The key points for the successful outcome of the case in favour of our client lender were:
- The legal achievement of a new payment order against the legal representative of the debtor company due to the tort of issuing a bounced cheque and the creation, as a result, of an enforceable title against the personal property of the individual.
- The thorough search for the assets of the above-mentioned individual, the parallel initiation of enforcement proceedings against him in favour of banking institutions and other third parties and criminal proceedings, which led to an advantageous settlement proposal by the opposing party, in order to stop the above enforcement actions.
- Targeted negotiation to secure our client and achieving an assignment to the latter of the debtor's claim against a solvent hotel service company. It should be noted that the existence of this claim had been judicially recognised by a final decision of the Athens Court of First Instance.
- The immediate imposition of a conservative attachment under Article 724 of the Civil Code on the bank accounts of the hotel services company on the basis of the assignment agreement and, of course, the final judgment of the Athens Court of First Instance.
- The effective and consistent out-of-court legal treatment of the claims of the hotel services company concerning the lack of a legal possibility to impose a conservative attachment by a final declaratory judgment (according to the latter's claims, the conservative attachment under the above-mentioned article of the Code of Civil Procedure can only be imposed by a judgment of nullification), which led to the latter's well-founded doubts as to the success of the legal remedies it had exercised against our client and the imposition of a conservative attachment by a final declaratory judgment.
All of the aforementioned planned actions led the original debtor - a construction company, in order to avoid the risk of enforcement against its representative, to make an assignment to our client of a readily recoverable claim, which had also been recognised in court. It should be noted, moreover, that the aim from the outset was the immediate collection of money and not the involvement in costly and time-consuming enforcement proceedings against movable and immovable property of both the original (construction) and the subsequent (hotel) debtor company. The imposition of a conservative attachment on the bank accounts of the hotel company during the summer season and the risk that the latter's legal remedies against the seizure would not succeed led it to reach a compromise and to waive its legal remedies against the imposed attachment. Our client, having waived that conservative seizure, immediately and without any legal proceedings, recovered a large part of the debt originally owed.

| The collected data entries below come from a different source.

(** ** Bytes after a record do not change how it is read *)

Lemma GetVarint32_loop_app (n : nat) (extra : list byte) :
  forall (shift result : Z) (p : list byte) (v : Z) (rest : list byte),
    GetVarint32_loop n shift result p = Some (v, rest) ->
    GetVarint32_loop n shift result (p ++ extra) = Some (v, rest ++ extra).
Proof.
  induction n as [|n IH]; intros shift result p v rest;
    cbn [GetVarint32_loop]; [discriminate|].
  destruct p as [|b p]; [discriminate|]. cbn [app].
  destruct (Z.testbit (byte_to_Z b) 7); [apply IH|].
  now intros [= <- <-].
Qed.

Lemma GetLengthPrefixedSlice_app (input extra s rest : list byte) :
  GetLengthPrefixedSlice input = Some (s, rest) ->
  GetLengthPrefixedSlice (input ++ extra) = Some (s, rest ++ extra).
Proof.
  unfold GetLengthPrefixedSlice, GetVarint32.
  destruct (GetVarint32_loop 5 0 0 input) as [[len r]|] eqn:E; [|discriminate].
  rewrite (GetVarint32_loop_app _ extra _ _ _ _ _ E).
  destruct (Z.leb_spec len (Z.of_nat (length r))) as [Hlen|]; [|discriminate].
  intros [= <- <-]. rewrite length_app.
  destruct (Z.leb_spec len (Z.of_nat (length r + length extra))); [|lia].
  destruct (Z.le_gt_cases 0 len).
  - now rewrite take_app_le, drop_app_le by lia.
  - replace (Z.to_nat len) with 0%nat by lia. reflexivity.
Qed.

Section Prefix.
Context `{tags : ValueTypeTags}.

Lemma ReadRecordFromWriteBatch_app (input extra rest : list byte) (tag : byte)
    (cf : Z) (key value blob : list byte) :
  ReadRecordFromWriteBatch input = ReadOk rest tag cf key value blob ->
  ReadRecordFromWriteBatch (input ++ extra)
  = ReadOk (rest ++ extra) tag cf key value blob.
Proof.
  unfold ReadRecordFromWriteBatch.
  destruct input as [|t input]; [discriminate|]. cbn [app].
  destruct (tag_case t) as [[]|];
    unfold read_column_family, read_key_value, read_key;
    repeat match goal with
    | |- context [match GetVarint32 ?i with _ => _ end] =>
      let E := fresh "Ecf" in
      destruct (GetVarint32 i) as [[? ?]|] eqn:E;
      [ unfold GetVarint32 in E |- *;
        rewrite (GetVarint32_loop_app _ extra _ _ _ _ _ E) | discriminate ]
    | |- context [match GetLengthPrefixedSlice ?i with _ => _ end] =>
      let E := fresh "Eslice" in
      destruct (GetLengthPrefixedSlice i) as [[? ?]|] eqn:E;
      [ rewrite (GetLengthPrefixedSlice_app _ extra _ _ E) | discriminate ]
    end;
    try discriminate; now intros [= <- <- <- <- <- <-].
Qed.

(** Fuel beyond the length of the input changes nothing. *)
Lemma decode_records_fuel (fuel : nat) :
  forall (input : list byte) (fuel' : nat),
    (length input <= fuel)%nat -> (length input <= fuel')%nat ->
    decode_records fuel input = decode_records fuel' input.
Proof.
  induction fuel as [|fuel IH]; intros input fuel' H H'.
  - destruct input; [now destruct fuel' | simpl in H; lia].
  - destruct input as [|t input]; [now destruct fuel'|].
    destruct fuel' as [|fuel']; [simpl in H'; lia|].
    cbn [decode_records].
    destruct (ReadRecordFromWriteBatch (t :: input))
      as [rest tag cf key value blob | s |] eqn:E; try reflexivity.
    apply ReadRecordFromWriteBatch_shorter in E as [Hshort _].
    destruct (tag_case tag); [|reflexivity].
    rewrite (IH rest fuel') by (simpl in *; lia). reflexivity.
Qed.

It is common, particularly in the field of commercial debt collection, even if the debtor succeeds in issuing an enforceable title (a payment order, as in this case, or a final court judgment) in practice, to be unable to satisfy his claim from the property of an individual, either because it does not exist or because it is misappropriated. This is often the case as debtors choose to operate in the form of companies for whose debts they are not liable with their personal property. However, our experience in this case teaches us that sound procedural choices can create personal liability of individuals where, seemingly, it is impossible. And the exercise of appropriate and always legally legitimate pressure leads to compliance by even the most recalcitrant debtors.